**TRY IT**
Go through the entries below. Copy out every line that contains "Hlen".
(Beginning of INFORMATION PROVIDED)
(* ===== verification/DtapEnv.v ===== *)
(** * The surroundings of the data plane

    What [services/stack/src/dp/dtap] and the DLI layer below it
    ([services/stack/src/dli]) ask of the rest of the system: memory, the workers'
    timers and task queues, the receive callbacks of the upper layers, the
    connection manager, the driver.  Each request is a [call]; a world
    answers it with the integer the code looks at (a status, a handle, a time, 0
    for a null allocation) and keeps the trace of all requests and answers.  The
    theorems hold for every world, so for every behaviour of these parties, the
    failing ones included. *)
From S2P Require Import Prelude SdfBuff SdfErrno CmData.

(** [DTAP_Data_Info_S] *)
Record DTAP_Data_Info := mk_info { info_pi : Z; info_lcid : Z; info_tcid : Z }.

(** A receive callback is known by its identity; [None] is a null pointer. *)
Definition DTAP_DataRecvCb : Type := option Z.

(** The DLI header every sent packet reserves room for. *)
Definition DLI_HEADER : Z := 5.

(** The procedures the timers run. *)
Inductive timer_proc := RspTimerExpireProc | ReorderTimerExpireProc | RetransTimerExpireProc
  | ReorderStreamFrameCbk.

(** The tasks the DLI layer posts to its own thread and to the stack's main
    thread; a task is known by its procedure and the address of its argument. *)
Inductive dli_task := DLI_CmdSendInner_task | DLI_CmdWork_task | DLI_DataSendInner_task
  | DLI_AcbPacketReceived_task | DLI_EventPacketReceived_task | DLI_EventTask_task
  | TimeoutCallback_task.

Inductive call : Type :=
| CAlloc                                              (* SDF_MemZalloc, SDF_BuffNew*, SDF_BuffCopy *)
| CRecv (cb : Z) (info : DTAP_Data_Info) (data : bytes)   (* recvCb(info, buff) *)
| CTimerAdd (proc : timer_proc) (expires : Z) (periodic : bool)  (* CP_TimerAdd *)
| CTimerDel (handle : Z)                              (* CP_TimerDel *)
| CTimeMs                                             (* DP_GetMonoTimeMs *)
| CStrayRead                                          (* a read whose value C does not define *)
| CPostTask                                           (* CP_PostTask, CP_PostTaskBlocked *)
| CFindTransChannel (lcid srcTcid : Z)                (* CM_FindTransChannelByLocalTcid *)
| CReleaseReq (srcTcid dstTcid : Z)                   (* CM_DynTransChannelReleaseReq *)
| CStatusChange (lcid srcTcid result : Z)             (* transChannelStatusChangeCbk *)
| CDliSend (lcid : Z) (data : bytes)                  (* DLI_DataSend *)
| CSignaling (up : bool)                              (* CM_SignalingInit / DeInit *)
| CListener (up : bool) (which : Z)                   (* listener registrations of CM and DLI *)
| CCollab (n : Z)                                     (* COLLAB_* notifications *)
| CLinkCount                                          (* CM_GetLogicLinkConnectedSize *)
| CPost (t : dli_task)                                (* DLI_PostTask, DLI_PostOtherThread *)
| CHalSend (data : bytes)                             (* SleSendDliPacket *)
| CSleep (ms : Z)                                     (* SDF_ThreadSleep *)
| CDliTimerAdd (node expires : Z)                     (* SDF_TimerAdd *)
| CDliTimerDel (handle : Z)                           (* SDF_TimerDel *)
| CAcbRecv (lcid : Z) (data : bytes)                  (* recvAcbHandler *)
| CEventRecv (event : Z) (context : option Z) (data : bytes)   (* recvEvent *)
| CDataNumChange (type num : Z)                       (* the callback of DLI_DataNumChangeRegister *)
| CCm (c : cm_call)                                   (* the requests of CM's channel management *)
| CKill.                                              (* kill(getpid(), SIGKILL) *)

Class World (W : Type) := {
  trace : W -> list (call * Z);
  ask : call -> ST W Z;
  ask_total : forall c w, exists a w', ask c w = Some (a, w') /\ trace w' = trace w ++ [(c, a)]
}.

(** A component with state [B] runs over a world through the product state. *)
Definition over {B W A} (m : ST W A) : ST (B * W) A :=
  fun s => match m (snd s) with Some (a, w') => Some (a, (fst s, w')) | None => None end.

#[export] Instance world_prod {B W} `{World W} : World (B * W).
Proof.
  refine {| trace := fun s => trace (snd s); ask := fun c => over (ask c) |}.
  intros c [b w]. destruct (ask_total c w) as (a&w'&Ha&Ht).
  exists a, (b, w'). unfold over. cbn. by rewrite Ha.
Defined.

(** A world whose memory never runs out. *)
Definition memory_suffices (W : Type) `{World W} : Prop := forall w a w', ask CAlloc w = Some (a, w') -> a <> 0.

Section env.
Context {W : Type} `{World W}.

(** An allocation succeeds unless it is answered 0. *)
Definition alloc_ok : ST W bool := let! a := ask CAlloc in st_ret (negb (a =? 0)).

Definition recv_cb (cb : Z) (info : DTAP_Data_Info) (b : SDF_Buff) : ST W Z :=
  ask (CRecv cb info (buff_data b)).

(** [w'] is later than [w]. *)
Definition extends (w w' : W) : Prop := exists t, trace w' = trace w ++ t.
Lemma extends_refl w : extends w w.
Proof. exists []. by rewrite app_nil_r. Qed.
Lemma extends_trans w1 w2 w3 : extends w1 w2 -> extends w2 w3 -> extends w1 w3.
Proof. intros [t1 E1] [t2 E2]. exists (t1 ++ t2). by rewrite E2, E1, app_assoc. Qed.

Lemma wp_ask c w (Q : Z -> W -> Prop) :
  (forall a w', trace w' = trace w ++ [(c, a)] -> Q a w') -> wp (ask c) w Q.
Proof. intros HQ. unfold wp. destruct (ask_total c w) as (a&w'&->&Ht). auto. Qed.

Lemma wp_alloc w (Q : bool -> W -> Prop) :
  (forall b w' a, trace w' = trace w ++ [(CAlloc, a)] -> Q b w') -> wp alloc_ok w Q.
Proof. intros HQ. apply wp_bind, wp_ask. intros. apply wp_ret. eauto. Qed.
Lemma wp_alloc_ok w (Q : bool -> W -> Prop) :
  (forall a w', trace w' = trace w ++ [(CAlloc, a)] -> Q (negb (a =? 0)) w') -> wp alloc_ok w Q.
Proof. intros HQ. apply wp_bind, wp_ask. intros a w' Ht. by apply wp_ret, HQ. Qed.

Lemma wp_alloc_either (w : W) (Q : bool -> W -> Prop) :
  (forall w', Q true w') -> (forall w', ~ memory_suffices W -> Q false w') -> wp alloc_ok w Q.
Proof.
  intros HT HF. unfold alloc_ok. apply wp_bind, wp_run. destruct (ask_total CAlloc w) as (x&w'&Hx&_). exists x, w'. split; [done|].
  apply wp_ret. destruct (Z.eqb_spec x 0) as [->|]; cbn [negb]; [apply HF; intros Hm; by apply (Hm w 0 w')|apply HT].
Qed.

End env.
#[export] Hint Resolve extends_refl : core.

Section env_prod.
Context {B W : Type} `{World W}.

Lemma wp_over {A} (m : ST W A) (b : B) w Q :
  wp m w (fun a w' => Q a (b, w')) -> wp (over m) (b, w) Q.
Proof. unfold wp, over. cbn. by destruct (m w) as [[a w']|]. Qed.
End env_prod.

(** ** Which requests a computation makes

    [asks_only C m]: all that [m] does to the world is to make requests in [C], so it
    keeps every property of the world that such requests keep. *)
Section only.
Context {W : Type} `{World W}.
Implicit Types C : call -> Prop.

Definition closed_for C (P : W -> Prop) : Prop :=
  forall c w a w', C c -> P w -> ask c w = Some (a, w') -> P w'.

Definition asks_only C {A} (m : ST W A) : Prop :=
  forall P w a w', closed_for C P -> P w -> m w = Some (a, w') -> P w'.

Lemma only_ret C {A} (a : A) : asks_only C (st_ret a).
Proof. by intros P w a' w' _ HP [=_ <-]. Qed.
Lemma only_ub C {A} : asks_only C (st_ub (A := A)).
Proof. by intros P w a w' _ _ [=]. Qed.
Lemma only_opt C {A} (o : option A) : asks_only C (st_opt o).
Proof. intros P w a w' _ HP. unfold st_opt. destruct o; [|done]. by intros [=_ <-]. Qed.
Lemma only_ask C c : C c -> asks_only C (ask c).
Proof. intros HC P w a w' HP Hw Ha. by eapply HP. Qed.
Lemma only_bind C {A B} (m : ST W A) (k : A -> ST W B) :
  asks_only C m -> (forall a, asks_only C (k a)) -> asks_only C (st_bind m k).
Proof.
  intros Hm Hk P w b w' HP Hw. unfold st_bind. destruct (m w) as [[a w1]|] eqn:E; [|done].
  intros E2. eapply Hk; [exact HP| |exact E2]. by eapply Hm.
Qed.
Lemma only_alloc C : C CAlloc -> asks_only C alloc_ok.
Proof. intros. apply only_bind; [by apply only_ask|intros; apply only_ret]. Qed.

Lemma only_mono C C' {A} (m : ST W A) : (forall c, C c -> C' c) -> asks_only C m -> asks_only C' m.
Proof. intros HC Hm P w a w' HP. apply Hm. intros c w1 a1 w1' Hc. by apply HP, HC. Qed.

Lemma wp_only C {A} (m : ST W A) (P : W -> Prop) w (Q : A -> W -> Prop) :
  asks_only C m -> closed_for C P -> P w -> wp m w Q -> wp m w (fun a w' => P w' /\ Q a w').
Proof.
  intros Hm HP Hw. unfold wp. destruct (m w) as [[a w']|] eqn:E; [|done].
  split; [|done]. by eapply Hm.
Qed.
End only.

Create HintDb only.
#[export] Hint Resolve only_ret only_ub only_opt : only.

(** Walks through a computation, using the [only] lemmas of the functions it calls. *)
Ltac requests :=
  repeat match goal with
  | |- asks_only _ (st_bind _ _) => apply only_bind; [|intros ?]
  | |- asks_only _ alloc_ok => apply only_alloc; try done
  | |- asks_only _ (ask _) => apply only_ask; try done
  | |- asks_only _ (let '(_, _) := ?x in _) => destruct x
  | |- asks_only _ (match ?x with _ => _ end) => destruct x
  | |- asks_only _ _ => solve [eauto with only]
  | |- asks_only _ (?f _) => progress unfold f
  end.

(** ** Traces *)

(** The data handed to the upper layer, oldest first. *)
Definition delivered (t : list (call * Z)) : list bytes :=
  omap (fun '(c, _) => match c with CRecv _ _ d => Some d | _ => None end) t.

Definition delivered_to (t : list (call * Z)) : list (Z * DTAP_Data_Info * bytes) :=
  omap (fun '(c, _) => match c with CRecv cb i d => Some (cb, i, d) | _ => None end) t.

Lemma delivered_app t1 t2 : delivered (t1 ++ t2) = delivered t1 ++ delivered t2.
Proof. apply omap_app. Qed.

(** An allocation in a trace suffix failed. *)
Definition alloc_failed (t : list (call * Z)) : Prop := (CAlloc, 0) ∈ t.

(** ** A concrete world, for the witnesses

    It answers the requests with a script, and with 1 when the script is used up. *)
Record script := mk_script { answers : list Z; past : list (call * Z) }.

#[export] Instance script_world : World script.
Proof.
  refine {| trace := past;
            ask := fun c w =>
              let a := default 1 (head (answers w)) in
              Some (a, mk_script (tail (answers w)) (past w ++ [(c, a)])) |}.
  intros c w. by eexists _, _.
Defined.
(End of INFORMATION PROVIDED)
(Beginning of INFORMATION PROVIDED)
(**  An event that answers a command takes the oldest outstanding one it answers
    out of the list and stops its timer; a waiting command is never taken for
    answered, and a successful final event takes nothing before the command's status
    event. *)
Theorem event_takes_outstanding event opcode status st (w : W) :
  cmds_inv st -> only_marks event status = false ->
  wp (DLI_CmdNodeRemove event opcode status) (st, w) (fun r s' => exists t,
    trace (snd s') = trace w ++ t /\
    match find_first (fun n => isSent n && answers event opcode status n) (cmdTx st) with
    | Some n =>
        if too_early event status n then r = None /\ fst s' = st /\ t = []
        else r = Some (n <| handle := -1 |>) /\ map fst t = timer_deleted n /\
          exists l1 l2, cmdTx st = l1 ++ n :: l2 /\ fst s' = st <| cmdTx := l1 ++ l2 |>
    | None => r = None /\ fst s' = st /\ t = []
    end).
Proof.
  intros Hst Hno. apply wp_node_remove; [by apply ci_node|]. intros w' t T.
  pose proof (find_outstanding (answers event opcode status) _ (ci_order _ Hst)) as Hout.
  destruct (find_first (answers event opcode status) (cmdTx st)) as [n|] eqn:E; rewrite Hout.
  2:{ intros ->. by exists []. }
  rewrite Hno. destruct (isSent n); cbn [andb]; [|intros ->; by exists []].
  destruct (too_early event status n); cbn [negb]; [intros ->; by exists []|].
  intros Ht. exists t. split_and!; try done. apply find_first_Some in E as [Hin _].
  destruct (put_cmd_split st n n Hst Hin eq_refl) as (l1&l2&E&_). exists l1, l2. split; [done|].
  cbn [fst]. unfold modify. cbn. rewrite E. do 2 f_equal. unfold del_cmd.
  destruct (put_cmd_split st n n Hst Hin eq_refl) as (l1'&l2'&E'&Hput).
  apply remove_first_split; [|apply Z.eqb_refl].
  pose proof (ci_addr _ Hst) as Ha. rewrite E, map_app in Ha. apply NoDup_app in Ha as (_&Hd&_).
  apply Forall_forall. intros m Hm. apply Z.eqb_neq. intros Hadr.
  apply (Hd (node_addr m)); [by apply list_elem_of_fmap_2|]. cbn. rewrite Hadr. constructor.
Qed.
(End of INFORMATION PROVIDED)
(Beginning of INFORMATION PROVIDED)
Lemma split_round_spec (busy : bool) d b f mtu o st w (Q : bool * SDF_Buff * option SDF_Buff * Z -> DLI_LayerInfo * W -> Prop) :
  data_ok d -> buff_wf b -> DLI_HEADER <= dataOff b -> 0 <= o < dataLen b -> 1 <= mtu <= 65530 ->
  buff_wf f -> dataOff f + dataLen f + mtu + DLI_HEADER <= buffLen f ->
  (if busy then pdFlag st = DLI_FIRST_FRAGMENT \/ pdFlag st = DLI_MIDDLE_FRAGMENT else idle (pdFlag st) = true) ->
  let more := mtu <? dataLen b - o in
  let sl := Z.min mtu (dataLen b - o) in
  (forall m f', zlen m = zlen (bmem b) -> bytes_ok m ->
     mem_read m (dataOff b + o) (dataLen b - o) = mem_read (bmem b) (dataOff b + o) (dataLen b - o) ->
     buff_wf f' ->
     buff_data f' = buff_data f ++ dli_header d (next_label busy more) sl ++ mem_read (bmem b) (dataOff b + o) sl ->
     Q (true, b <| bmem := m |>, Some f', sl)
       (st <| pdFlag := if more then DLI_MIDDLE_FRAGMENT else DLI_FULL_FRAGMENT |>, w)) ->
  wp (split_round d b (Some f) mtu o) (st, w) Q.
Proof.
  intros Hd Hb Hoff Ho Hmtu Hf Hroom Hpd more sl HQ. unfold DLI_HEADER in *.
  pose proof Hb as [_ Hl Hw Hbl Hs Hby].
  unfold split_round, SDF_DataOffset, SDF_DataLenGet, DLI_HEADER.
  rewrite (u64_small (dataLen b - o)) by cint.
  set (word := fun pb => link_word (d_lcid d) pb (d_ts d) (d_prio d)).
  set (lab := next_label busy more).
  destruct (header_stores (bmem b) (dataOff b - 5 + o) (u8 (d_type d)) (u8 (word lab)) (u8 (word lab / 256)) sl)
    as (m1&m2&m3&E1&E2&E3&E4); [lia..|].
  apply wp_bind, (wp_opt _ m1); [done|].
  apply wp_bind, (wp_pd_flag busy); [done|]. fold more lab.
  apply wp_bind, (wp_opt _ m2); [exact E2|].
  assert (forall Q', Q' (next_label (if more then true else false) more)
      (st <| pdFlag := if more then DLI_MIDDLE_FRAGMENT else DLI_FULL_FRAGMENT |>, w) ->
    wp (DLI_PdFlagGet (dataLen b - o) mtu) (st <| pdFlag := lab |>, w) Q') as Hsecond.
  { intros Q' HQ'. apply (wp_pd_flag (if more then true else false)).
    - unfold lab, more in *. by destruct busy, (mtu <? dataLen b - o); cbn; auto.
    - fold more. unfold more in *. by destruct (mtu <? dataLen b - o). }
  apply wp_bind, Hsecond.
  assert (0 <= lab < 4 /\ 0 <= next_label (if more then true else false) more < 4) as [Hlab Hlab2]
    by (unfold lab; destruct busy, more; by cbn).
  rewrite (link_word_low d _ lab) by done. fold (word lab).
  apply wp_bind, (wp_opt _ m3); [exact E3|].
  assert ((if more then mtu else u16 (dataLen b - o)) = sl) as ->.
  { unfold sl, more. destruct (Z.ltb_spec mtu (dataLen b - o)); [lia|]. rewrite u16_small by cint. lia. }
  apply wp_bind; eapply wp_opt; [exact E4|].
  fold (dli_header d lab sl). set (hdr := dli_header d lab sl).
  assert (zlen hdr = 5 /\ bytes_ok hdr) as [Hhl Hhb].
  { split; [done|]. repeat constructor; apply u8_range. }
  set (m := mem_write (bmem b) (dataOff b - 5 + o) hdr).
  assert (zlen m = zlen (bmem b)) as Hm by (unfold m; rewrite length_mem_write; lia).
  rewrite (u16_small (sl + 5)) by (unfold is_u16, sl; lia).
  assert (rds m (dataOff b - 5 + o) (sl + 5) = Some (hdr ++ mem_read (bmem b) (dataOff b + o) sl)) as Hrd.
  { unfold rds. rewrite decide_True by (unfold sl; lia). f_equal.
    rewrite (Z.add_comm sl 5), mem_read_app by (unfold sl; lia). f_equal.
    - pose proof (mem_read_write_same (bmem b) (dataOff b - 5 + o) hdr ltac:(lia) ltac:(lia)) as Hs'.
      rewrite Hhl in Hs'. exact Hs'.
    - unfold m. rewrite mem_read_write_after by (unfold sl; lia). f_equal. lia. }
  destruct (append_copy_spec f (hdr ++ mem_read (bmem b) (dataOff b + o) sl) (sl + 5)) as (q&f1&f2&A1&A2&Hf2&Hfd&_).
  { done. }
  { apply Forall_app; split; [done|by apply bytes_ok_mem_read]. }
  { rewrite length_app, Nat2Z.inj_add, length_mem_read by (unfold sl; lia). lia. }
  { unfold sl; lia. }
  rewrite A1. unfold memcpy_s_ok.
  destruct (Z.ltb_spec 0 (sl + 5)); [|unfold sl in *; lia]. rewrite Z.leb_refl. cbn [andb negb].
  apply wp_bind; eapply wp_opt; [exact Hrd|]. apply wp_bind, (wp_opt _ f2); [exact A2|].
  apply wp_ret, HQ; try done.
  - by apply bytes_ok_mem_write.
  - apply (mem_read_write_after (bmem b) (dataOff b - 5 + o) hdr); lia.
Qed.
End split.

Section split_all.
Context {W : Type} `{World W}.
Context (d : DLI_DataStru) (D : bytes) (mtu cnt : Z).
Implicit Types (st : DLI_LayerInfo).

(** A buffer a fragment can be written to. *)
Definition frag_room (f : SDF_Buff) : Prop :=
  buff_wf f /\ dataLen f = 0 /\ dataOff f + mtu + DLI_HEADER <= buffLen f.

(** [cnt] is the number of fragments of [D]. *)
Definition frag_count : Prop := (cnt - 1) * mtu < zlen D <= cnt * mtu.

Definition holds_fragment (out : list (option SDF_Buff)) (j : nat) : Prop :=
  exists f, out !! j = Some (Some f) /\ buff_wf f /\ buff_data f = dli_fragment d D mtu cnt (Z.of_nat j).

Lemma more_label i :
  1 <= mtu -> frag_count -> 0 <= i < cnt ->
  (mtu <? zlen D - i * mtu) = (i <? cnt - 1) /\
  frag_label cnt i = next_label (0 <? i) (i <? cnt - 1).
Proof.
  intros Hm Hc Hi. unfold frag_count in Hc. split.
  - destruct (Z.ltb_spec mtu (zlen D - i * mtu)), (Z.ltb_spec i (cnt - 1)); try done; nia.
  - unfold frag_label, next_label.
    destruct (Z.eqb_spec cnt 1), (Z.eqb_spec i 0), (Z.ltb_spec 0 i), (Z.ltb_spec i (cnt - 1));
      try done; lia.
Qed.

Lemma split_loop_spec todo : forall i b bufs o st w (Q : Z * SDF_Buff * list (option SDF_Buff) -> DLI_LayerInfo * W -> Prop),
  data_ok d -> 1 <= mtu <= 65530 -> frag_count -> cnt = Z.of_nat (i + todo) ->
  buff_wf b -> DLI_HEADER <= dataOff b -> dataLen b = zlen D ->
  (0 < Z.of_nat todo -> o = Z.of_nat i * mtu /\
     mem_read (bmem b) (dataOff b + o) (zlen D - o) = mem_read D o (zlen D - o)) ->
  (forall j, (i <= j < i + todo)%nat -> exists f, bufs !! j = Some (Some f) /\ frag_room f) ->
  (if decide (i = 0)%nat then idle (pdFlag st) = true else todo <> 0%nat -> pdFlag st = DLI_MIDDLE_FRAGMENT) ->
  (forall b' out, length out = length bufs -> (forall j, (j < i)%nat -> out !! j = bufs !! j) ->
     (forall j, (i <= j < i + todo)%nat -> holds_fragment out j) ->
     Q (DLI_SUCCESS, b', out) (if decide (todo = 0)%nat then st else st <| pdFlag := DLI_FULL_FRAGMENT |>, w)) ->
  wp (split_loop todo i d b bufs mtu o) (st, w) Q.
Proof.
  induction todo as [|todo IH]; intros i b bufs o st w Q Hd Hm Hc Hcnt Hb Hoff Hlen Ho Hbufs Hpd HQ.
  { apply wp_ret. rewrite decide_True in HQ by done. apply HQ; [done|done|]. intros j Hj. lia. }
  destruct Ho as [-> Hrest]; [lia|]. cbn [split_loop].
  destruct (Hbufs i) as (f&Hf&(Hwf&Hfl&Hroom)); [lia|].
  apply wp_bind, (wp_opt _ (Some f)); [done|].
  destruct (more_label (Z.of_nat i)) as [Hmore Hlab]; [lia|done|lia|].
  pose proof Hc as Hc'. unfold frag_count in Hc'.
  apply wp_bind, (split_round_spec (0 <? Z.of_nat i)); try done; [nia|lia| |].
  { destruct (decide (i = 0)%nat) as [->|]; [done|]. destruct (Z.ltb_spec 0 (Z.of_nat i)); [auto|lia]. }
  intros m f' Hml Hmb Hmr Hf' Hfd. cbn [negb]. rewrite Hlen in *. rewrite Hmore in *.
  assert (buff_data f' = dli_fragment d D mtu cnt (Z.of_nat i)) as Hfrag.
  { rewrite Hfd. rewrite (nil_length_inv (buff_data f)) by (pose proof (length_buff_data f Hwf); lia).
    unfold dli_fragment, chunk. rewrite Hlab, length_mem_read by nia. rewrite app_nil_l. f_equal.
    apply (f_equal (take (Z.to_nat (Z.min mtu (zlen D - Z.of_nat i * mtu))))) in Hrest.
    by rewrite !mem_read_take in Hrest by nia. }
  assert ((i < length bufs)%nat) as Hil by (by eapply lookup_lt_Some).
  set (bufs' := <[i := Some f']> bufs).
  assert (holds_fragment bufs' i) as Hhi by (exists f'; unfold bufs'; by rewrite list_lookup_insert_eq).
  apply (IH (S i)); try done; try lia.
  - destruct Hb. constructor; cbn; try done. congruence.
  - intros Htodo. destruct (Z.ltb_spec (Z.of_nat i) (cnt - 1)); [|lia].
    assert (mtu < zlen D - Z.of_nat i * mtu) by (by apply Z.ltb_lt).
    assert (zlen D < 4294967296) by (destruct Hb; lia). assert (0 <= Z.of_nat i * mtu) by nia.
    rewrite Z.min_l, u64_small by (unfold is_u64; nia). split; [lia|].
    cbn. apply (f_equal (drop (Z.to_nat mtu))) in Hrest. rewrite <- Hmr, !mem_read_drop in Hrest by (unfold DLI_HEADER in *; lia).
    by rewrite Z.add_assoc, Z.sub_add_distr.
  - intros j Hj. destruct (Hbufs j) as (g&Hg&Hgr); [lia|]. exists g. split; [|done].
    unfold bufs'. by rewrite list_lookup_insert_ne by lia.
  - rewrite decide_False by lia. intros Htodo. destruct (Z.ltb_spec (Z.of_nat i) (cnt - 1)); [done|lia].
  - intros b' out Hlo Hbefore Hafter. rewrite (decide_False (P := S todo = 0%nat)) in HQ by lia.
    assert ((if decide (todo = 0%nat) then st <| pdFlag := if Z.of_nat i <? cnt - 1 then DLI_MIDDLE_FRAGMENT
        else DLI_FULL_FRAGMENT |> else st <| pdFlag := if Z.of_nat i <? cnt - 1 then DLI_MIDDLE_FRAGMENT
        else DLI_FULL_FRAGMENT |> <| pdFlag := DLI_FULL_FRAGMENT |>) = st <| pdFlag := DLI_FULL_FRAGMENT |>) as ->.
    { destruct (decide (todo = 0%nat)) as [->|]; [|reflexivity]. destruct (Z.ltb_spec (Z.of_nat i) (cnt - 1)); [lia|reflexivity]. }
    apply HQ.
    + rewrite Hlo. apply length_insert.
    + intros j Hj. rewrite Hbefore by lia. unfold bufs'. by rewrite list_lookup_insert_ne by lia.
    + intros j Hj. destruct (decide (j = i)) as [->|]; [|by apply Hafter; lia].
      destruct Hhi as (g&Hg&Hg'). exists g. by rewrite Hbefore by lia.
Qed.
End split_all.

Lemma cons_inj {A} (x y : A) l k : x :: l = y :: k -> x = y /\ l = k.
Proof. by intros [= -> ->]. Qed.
(End of INFORMATION PROVIDED)
**TASK RESPONSE**
  induction todo as [|todo IH]; intros i b bufs o st w Q Hd Hm Hc Hcnt Hb Hoff Hlen Ho Hbufs Hpd HQ.
  intros m f' Hml Hmb Hmr Hf' Hfd. cbn [negb]. rewrite Hlen in *. rewrite Hmore in *.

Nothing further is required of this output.